■ **What the task asks**:
Read the records below and report each line in which "negb" occurs.

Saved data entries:
::::::
(** The seeds of [_iter_tcp]: one of each technique. *)
Definition tcp_seeds (b0 b1 pat0 : string) : list row :=
  [("flw_multi_seed", fs [fake b0 6 ":tcp_ts=-1000"; newline; fake b1 6 ":tcp_ts=-1000"]);
   ("flw_split_seed", "multisplit:pos=1:seqovl=568:seqovl_pattern=" +:+ pat0);
   ("flw_exp_seqovl480", "multisplit:pos=1:seqovl=480:seqovl_pattern=" +:+ pat0);
   ("flw_fds_seed", "fakedsplit:pos=1:pattern=0x00000000:tcp_ts=-1000:repeats=1");
   ("flw_hf_seed", "hostfakesplit:host=ozon.ru:tcp_ts=-1000:tcp_md5:repeats=1");
   ("flw_md_seed",
     fs ["fake:blob=0x00000000:repeats=11:"; str_or (default "tcp_ts=-1000" (head (_fools FOOLINGS))) "tcp_ts=-1000";
         ":tls_mod=rnd,dupsid,sni=www.google.com"; newline; "multidisorder:pos=1,midsld"]);
   ("flw_syndata", "syndata");
   ("flw_syndata_md", fs ["syndata"; newline; "multidisorder:pos=1,midsld"]);
   ("flw_fake_seed", fake b0 6 ":tcp_ts=-1000");
   ("flw_tlsmod_seed", fake b0 6 ":tcp_ts=-1000:tls_mod=rnd,dupsid,sni=www.google.com");
   ("flw_ipid_seed", fake b0 6 ":tcp_ts=-1000:ip_id=zero");
   ("flw_null_seed", "fake:blob=0x00000000:repeats=6:tcp_ts=-1000");
   ("flw_blind_seed", "fake:repeats=6:tcp_ts=-1000")].

(** [None]: the [IndexError] of [blobs[0]] or [pats[0]]. *)
Definition _iter_tcp : option (list row) :=
  let blobs := _viable_blobs _tcp_blobs "tcp" in
  let pats := _pattern_blobs blobs in
  b0 ← head blobs;
  let b1 := default b0 (blobs !! 1%nat) in
  pat0 ← head pats;
  Some (tcp_seeds b0 b1 pat0 ++ _expand_multi blobs ++ _expand_multisplit blobs pats ++ _expand_fakedsplit blobs
        ++ _expand_hostfake blobs ++ _expand_multidisorder blobs ++ _expand_singles blobs)%list.

Definition _iter_quic : list row :=
  blob ← _quic_blobs; r ← [1; 2; 5; 6; 10; 11; 20];
  [(fs ["flw_quic_"; blob; "_r"; z r], fake blob r EmptyString);
   (fs ["flw_quic_"; blob; "_r"; z r; "_badsum"], fake blob r ":badsum")].
Definition _iter_udp : list row :=
  blob ← _udp_blobs; r ← [3; 4; 6; 10; 12; 14];
  [(fs ["flw_udp_"; blob; "_r"; z r], fake blob r EmptyString);
   (fs ["flw_udp_"; blob; "_r"; z r; "_ttl5"], fake blob r ":ip_ttl=5")].
Definition _iter_http : list row :=
  let named := filter (fun b => resolves b = true) ["max_ru"; "google"] in
  blob ← (_viable_blobs named "http" ++ ["0x00000000"])%list; r ← [6; 8; 11]; fool ← _fools FOOLINGS;
  [(fs ["flw_http_"; blob; "_r"; z r; "_"; fool], fake blob r (":" +:+ fool))].

(** The loop of [_take] over what the iterator yields; [n] items are already there. *)
Fixpoint take_loop (seen : list string) (n : Z) (it : list row) (scan_level : string) (max_count : Z) (protocol : string)
    : list StrategyItem :=
  match it with
  | [] => []
  | (label, strategy) :: it =>
      if decide (strategy ∈ seen) then take_loop seen n it scan_level max_count protocol
      else
        let seen := strategy :: seen in
        let item := Item label strategy false protocol in
        match prune_items_by_triage [item] triage scan_level with
        | [] => take_loop seen n it scan_level max_count protocol
        | _ =>
            if String.eqb scan_level "single" || (max_count <=? n + 1) then [item]
            else item :: take_loop seen (n + 1) it scan_level max_count protocol
        end
  end.
Definition _take (it : list row) (scan_level : string) (max_count : Z) (protocol : string) : list StrategyItem :=
  take_loop [] 0 it scan_level max_count protocol.

Definition flowseal_generate (protocol scan_level : string) (max_count : Z) : option (list StrategyItem) :=
  items ← (if String.eqb protocol "quic" then Some (_take _iter_quic scan_level max_count "quic")
           else if String.eqb protocol "udp_voice" then Some (_take _iter_udp scan_level max_count "udp_voice")
           else if String.eqb protocol "http" then Some (_take _iter_http scan_level max_count "http")
           else it ← _iter_tcp; Some (_take it scan_level max_count "tls12"));
  Some (prune_items_by_triage items triage scan_level).
End Flowseal.

(** ** What the generator yields *)

Section Spec.
Context (triage : option TriageProfile) (scan_level : string).

Definition survives (it : StrategyItem) : Prop := prune_items_by_triage [it] triage scan_level = [it].
#[export] Instance survives_dec it : Decision (survives it).
Proof. unfold survives. apply _. Defined.

Lemma prune_single it : survives it \/ prune_items_by_triage [it] triage scan_level = [].
Proof.
  unfold survives, prune_items_by_triage. destruct triage as [p|]; [|by left]. destruct (negb (bypassable p)); [by right|].
  cbv zeta. rewrite filter_cons, filter_nil. case_decide; auto.
Qed.

Lemma prune_filter l : prune_items_by_triage l triage scan_level = filter survives l.
Proof.
  induction l as [|it l IH].
  { unfold prune_items_by_triage. destruct triage as [p|]; [|done]. by destruct (negb (bypassable p)). }
  assert (prune_items_by_triage (it :: l) triage scan_level =
          (prune_items_by_triage [it] triage scan_level ++ prune_items_by_triage l triage scan_level)%list) as ->.
  { unfold prune_items_by_triage. destruct triage as [p|]; [|done]. destruct (negb (bypassable p)); [done|].
    cbv zeta. rewrite !filter_cons, filter_nil. by case_decide. }
  rewrite IH, filter_cons. case_decide as Hs; [by rewrite Hs|].
  destruct (prune_single it) as [?| E]; [done|]. by rewrite E.
Qed.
::::::
■ **Answer box**:
  unfold survives, prune_items_by_triage. destruct triage as [p|]; [|by left]. destruct (negb (bypassable p)); [by right|].
  { unfold prune_items_by_triage. destruct triage as [p|]; [|done]. by destruct (negb (bypassable p)). }
  { unfold prune_items_by_triage. destruct triage as [p|]; [|done]. destruct (negb (bypassable p)); [done|].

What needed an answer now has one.